Two-color lateral flow nucleic acid assay combined with double-tailed recombinase polymerase amplification for simultaneous detection of chicken and duck adulteration in mutton

We propose a visual strategy for simultaneous detection of chicken and duck ingredients in mutton by integration of a double tailed multiplex recombinase polymerase amplification (mRPA) assay with a multicolor nucleic acid hybridization lateral flow strip (mNAH-LFS) assay. Two colored gold nanoparticles (AuNPs), including gold nanospheres (red) and gold nanoflowers (blue), were synthesized and functionalized with the corresponding nucleic acid probe to target each analyte. The RPA product was analyzed by this two-colored mNAH-LFS assay which includes a red T1 line for chicken adulteration and a blue T2 line for duck adulteration.
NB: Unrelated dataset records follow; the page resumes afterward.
(* ===== verification/Client.v ===== *)
(** * Client: the JSON-RPC client

    Models [NewClient], [Close], [Send], [run], [write], [read] and [notify] of
    [src/jsonrpc/client.go] in the style of [Server]: goroutines that share
    channels of capacity one, a context, a socket and the channel [done], and any
    number of callers of [Send].  A step is one operation on what is shared; the
    server at the other end is the environment. *)

From S2P Require Import Prelude Bytes Electrum Server.

Module Client.

(** ** NewClient *)

(** [clientFlags]. *)
Definition TLS : Z := Z.shiftl 1 0.
Definition TLSNoVerify : Z := Z.shiftl 1 1.

Inductive transport := Plain | Verified | Unverified.

(** How the connection is wrapped. *)
Definition wrap (Flags : Z) : transport :=
  if bool_decide (Z.land Flags (Z.lor TLS TLSNoVerify) = Z.lor TLS TLSNoVerify) then Unverified
  else if bool_decide (Z.land Flags TLS ≠ 0) then Verified
  else Plain.

(** ** What the goroutines share *)

Record shared := {
  reqC : list Request;
  resC : list Response;
  notC : list Notification;
  errC : list conn_error;
  cancelled : bool;              (* [ctx.Err() != nil] *)
  closed : bool;                 (* [conn.Close()] was called *)
  done : bool;                   (* [c.done] is closed *)
  sent : list Request;           (* what [enc.Encode] has sent *)
  decoded : list frame;          (* what [dec.Decode] has returned *)
  notified : list Notification;  (* the calls of [opts.NHandler] *)
}.

Definition set_reqC v (s : shared) : shared := {|
  reqC := v; resC := resC s; notC := notC s; errC := errC s; cancelled := cancelled s; closed := closed s;
  done := done s; sent := sent s; decoded := decoded s; notified := notified s |}.
Definition set_resC v (s : shared) : shared := {|
  reqC := reqC s; resC := v; notC := notC s; errC := errC s; cancelled := cancelled s; closed := closed s;
  done := done s; sent := sent s; decoded := decoded s; notified := notified s |}.
Definition set_notC v (s : shared) : shared := {|
  reqC := reqC s; resC := resC s; notC := v; errC := errC s; cancelled := cancelled s; closed := closed s;
  done := done s; sent := sent s; decoded := decoded s; notified := notified s |}.
Definition set_errC v (s : shared) : shared := {|
  reqC := reqC s; resC := resC s; notC := notC s; errC := v; cancelled := cancelled s; closed := closed s;
  done := done s; sent := sent s; decoded := decoded s; notified := notified s |}.
Definition cancel (s : shared) : shared := {|
  reqC := reqC s; resC := resC s; notC := notC s; errC := errC s; cancelled := true; closed := closed s;
  done := done s; sent := sent s; decoded := decoded s; notified := notified s |}.
Definition connClose (s : shared) : shared := {|
  reqC := reqC s; resC := resC s; notC := notC s; errC := errC s; cancelled := cancelled s; closed := true;
  done := done s; sent := sent s; decoded := decoded s; notified := notified s |}.
Definition close_done (s : shared) : shared := {|
  reqC := reqC s; resC := resC s; notC := notC s; errC := errC s; cancelled := cancelled s; closed := closed s;
  done := true; sent := sent s; decoded := decoded s; notified := notified s |}.
Definition encode r (s : shared) : shared := {|
  reqC := reqC s; resC := resC s; notC := notC s; errC := errC s; cancelled := cancelled s; closed := closed s;
  done := done s; sent := sent s ++ [r]; decoded := decoded s; notified := notified s |}.
Definition decode f (s : shared) : shared := {|
  reqC := reqC s; resC := resC s; notC := notC s; errC := errC s; cancelled := cancelled s; closed := closed s;
  done := done s; sent := sent s; decoded := decoded s ++ [f]; notified := notified s |}.
Definition nhandler n (s : shared) : shared := {|
  reqC := reqC s; resC := resC s; notC := notC s; errC := errC s; cancelled := cancelled s; closed := closed s;
  done := done s; sent := sent s; decoded := decoded s; notified := notified s ++ [n] |}.

Definition report (e : conn_error) (s : shared) : shared := set_errC (trySend (errC s) e).1 s.

(** ** The goroutines *)

Inductive writer_pc :=
  | WriterTop                  (* the condition of the loop *)
  | Selecting
  | Encoding (r : Request)
  | WriterDone.

Inductive write_step : writer_pc * shared → writer_pc * shared → Prop :=
  | write_cancelled s : cancelled s = true → write_step (WriterTop, s) (WriterDone, s)
  | write_again s : cancelled s = false → write_step (WriterTop, s) (Selecting, s)
  | write_takes s r rest :
      reqC s = r :: rest → write_step (Selecting, s) (Encoding r, set_reqC rest s)
  | write_done s : cancelled s = true → write_step (Selecting, s) (WriterDone, s)
  | write_encodes s r : closed s = false → write_step (Encoding r, s) (WriterTop, encode r s)
  | write_fails s r e : write_step (Encoding r, s) (WriterDone, report e s).

(** A message with an [id] is a response, any other a notification. *)
Inductive reader_pc :=
  | ReaderTop
  | Decoding
  | Passing (f : frame)        (* at [resC <- res] or [notC <- not] *)
  | ReaderDone.

Inductive read_step : reader_pc * shared → reader_pc * shared → Prop :=
  | read_cancelled s : cancelled s = true → read_step (ReaderTop, s) (ReaderDone, s)
  | read_again s : cancelled s = false → read_step (ReaderTop, s) (Decoding, s)
  | read_frame s f : read_step (Decoding, s) (Passing f, decode f s)
  | read_fails s e : read_step (Decoding, s) (ReaderDone, report e s)
  | read_response s r :
      (length (resC s) < capacity)%nat →
      read_step (Passing (ResponseFrame r), s) (ReaderTop, set_resC (resC s ++ [r]) s)
  | read_notification s n :
      (length (notC s) < capacity)%nat →
      read_step (Passing (NotificationFrame n), s) (ReaderTop, set_notC (notC s ++ [n]) s).

Inductive notifier_pc := Listening | NotifierDone.

Inductive notify_step : notifier_pc * shared → notifier_pc * shared → Prop :=
  | notify_done s : cancelled s = true → notify_step (Listening, s) (NotifierDone, s)
  | notify_calls s n rest :
      notC s = n :: rest → notify_step (Listening, s) (Listening, nhandler n (set_notC rest s)).

Inductive main_pc :=
  | Watching                   (* the select on [errC] and [ctx.Done()] *)
  | Joining                    (* the deferred [wg.Wait()] *)
  | Returned.                  (* and [close(c.done)] *)

(** [Send], from the caller's side. *)
Inductive call_state :=
  | Sending
  | Receiving
  | Got (r : Response)
  | Stopped.                   (* the error of a stopped client *)

Record client := {
  cl_shared : shared;
  cl_writer : writer_pc;
  cl_reader : reader_pc;
  cl_notifier : notifier_pc;
  cl_main : main_pc;
  cl_calls : list (Request * call_state);  (* in the order of the calls *)
}.

Definition set_main m s (c : client) : client := {|
  cl_shared := s; cl_writer := cl_writer c; cl_reader := cl_reader c; cl_notifier := cl_notifier c;
  cl_main := m; cl_calls := cl_calls c |}.
Definition set_calls l s (c : client) : client := {|
  cl_shared := s; cl_writer := cl_writer c; cl_reader := cl_reader c; cl_notifier := cl_notifier c;
  cl_main := cl_main c; cl_calls := l |}.

Definition joined (c : client) : Prop :=
  cl_writer c = WriterDone ∧ cl_reader c = ReaderDone ∧ cl_notifier c = NotifierDone.

(** After the select: cancel, and close the connection. *)
Inductive run_step : client → client → Prop :=
  | run_error c e rest :
      cl_main c = Watching → errC (cl_shared c) = e :: rest →
      run_step c (set_main Joining (connClose (cancel (set_errC rest (cl_shared c)))) c)
  | run_cancelled c :
      cl_main c = Watching → cancelled (cl_shared c) = true →
      run_step c (set_main Joining (connClose (cancel (cl_shared c))) c)
  | run_joins c :
      cl_main c = Joining → joined c → run_step c (set_main Returned (close_done (cl_shared c)) c).

Inductive send_step (c : client) : client → Prop :=
  | send_starts r : send_step c (set_calls (cl_calls c ++ [(r, Sending)]) (cl_shared c) c)
  | send_passes i r :
      cl_calls c !! i = Some (r, Sending) → (length (reqC (cl_shared c)) < capacity)%nat →
      send_step c (set_calls (<[i := (r, Receiving)]> (cl_calls c))
        (set_reqC (reqC (cl_shared c) ++ [r]) (cl_shared c)) c)
  | send_receives i r res rest :
      cl_calls c !! i = Some (r, Receiving) → resC (cl_shared c) = res :: rest →
      send_step c (set_calls (<[i := (r, Got res)]> (cl_calls c)) (set_resC rest (cl_shared c)) c)
  | send_stopped i r st :
      cl_calls c !! i = Some (r, st) → st = Sending ∨ st = Receiving → done (cl_shared c) = true →
      send_step c (set_calls (<[i := (r, Stopped)]> (cl_calls c)) (cl_shared c) c).

Inductive client_step : client → client → Prop :=
  | by_writer s s' pc pc' r n m l :
      write_step (pc, s) (pc', s') →
      client_step
        {| cl_shared := s; cl_writer := pc; cl_reader := r; cl_notifier := n; cl_main := m; cl_calls := l |}
        {| cl_shared := s'; cl_writer := pc'; cl_reader := r; cl_notifier := n; cl_main := m; cl_calls := l |}
  | by_reader s s' pc pc' w n m l :
      read_step (pc, s) (pc', s') →
      client_step
        {| cl_shared := s; cl_writer := w; cl_reader := pc; cl_notifier := n; cl_main := m; cl_calls := l |}
        {| cl_shared := s'; cl_writer := w; cl_reader := pc'; cl_notifier := n; cl_main := m; cl_calls := l |}
  | by_notifier s s' pc pc' w r m l :
      notify_step (pc, s) (pc', s') →
      client_step
        {| cl_shared := s; cl_writer := w; cl_reader := r; cl_notifier := pc; cl_main := m; cl_calls := l |}
        {| cl_shared := s'; cl_writer := w; cl_reader := r; cl_notifier := pc'; cl_main := m; cl_calls := l |}
  | by_run c c' : run_step c c' → client_step c c'
  | by_send c c' : send_step c c' → client_step c c'
  | by_Close c : client_step c (set_main (cl_main c) (cancel (cl_shared c)) c).

(** [NewClient] when its goroutines have been started. *)
Definition client_start : client := {|
  cl_shared := {| reqC := []; resC := []; notC := []; errC := []; cancelled := false; closed := false;
                  done := false; sent := []; decoded := []; notified := [] |};
  cl_writer := WriterTop; cl_reader := ReaderTop; cl_notifier := Listening; cl_main := Watching;
  cl_calls := [] |}.

Definition client_reachable (c : client) : Prop := rtc client_step client_start c.

(** [NewClient]: the result of [net.Dial] is given. *)
Definition NewClient (dialed : outcome unit) (Flags : Z) : outcome (transport * client) :=
  dialed ;; Ok (wrap Flags, client_start).

(** [Close], after it has cancelled the context. *)
Definition Close (c : client) (ctx_done : bool) : outcome unit → Prop :=
  select_or_timeout (done (cl_shared c)) ctx_done (ErrMsg "jsonrpc client stop timeout reached").

End Client.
In this RPA reaction, special Spacer9 and tail nucleotide sequence-tagged primers (Tag+Spacer9+F-primer, Tag+Spacer9+R-primer) were used to obtain double-stranded amplicons with specific wobbled sequences that can directly bind with AuNPs-labeled probes (AuNSs-cT1 hybridized with T1, AuNFs-cT4 hybridized with T4) and solid-phase probes (biotin-cT2 hybridized with T2, biotin-cT3 hybridized with T3) on the mNAH-LFS producing a red or/and cyan color on the T lines. The detection limits of this mRPA-mNAH-LFS assay for chicken and duck were 0.01 % and 0.01 %, respectively. Finally, this mRPA-mNAH-LFS assay was successfully used to authenticate 59 commercial meat products. In conclusion, this mRPA-mNAH-LFS is a sensitive, accurate, and cost-effective approach for meat quality assurance and traceability.